ASSIGNED TASK: Among the records that follow, set down only the lines from the one containing "pose proof Hs as (_ & _ & _ & _ & Hp)." to the one containing "- by apply list_insert_id.", both included, exactly.

DATA IN THIS EXERCISE:
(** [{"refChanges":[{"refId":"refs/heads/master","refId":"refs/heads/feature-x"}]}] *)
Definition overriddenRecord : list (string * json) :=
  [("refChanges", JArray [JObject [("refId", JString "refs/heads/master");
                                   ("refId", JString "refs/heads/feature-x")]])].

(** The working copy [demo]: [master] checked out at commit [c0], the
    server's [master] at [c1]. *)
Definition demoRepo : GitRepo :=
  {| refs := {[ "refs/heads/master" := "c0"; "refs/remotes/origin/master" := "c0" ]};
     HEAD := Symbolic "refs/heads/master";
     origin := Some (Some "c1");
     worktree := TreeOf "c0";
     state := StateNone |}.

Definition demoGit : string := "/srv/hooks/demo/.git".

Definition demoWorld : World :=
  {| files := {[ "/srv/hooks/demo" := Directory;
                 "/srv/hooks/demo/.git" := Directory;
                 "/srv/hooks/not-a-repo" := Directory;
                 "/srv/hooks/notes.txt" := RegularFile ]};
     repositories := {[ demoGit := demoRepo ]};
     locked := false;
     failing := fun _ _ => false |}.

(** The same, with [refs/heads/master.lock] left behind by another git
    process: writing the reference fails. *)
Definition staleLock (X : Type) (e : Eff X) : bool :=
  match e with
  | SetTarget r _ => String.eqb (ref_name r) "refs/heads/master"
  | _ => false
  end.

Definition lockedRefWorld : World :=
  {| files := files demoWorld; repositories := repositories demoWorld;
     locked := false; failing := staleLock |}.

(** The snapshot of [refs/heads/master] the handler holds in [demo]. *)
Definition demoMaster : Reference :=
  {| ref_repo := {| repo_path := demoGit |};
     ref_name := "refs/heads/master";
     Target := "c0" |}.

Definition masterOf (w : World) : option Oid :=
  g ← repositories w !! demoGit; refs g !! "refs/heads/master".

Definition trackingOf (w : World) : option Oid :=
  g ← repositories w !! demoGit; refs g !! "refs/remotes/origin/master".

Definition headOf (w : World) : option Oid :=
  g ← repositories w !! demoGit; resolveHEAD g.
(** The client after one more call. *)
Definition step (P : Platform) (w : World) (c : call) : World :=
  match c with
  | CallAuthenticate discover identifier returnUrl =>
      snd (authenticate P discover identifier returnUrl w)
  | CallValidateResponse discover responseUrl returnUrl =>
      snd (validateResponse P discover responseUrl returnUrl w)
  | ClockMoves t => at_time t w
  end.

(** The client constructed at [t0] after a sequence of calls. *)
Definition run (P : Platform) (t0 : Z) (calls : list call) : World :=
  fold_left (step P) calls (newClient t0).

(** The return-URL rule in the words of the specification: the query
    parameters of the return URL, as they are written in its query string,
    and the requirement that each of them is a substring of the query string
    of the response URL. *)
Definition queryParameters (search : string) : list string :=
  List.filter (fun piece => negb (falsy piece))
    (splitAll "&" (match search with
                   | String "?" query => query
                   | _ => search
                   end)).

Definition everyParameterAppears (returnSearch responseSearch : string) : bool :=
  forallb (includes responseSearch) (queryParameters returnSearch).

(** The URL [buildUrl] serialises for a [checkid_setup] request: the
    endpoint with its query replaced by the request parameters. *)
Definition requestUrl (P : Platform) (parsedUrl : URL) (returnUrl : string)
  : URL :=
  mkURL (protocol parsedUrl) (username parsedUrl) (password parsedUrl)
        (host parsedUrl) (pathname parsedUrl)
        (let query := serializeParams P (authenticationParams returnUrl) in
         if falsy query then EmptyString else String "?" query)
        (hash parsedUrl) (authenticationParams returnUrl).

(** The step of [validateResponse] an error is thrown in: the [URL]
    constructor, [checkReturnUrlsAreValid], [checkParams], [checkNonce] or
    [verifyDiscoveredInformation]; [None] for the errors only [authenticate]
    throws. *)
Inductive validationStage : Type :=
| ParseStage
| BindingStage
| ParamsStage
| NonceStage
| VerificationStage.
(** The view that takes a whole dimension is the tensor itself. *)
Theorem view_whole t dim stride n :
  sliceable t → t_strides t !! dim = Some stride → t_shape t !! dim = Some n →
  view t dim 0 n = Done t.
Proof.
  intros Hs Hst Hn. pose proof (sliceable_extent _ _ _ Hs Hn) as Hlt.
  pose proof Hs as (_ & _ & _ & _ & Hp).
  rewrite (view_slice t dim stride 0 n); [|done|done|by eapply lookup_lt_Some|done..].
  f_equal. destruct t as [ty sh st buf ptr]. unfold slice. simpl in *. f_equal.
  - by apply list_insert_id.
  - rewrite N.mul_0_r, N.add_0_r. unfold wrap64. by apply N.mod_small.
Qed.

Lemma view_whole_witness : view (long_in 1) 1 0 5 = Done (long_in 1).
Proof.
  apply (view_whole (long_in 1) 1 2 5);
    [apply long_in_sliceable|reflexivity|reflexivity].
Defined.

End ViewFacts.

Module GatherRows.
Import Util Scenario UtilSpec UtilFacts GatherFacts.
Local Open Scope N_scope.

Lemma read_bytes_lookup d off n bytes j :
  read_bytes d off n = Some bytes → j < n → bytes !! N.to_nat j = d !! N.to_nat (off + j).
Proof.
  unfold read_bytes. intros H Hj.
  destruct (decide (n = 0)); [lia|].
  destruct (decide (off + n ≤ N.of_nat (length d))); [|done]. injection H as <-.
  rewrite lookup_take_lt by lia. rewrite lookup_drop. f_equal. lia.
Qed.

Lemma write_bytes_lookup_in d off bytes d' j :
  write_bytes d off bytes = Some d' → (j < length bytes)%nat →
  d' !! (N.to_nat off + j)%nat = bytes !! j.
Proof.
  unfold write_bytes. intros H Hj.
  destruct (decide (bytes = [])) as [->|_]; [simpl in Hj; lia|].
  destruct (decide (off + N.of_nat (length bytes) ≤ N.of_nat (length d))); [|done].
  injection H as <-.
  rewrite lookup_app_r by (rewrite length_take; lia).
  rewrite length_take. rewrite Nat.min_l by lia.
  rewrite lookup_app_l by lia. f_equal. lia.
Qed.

OUTPUT FOR THIS EXERCISE:
  pose proof Hs as (_ & _ & _ & _ & Hp).
  rewrite (view_slice t dim stride 0 n); [|done|done|by eapply lookup_lt_Some|done..].
  f_equal. destruct t as [ty sh st buf ptr]. unfold slice. simpl in *. f_equal.
  - by apply list_insert_id.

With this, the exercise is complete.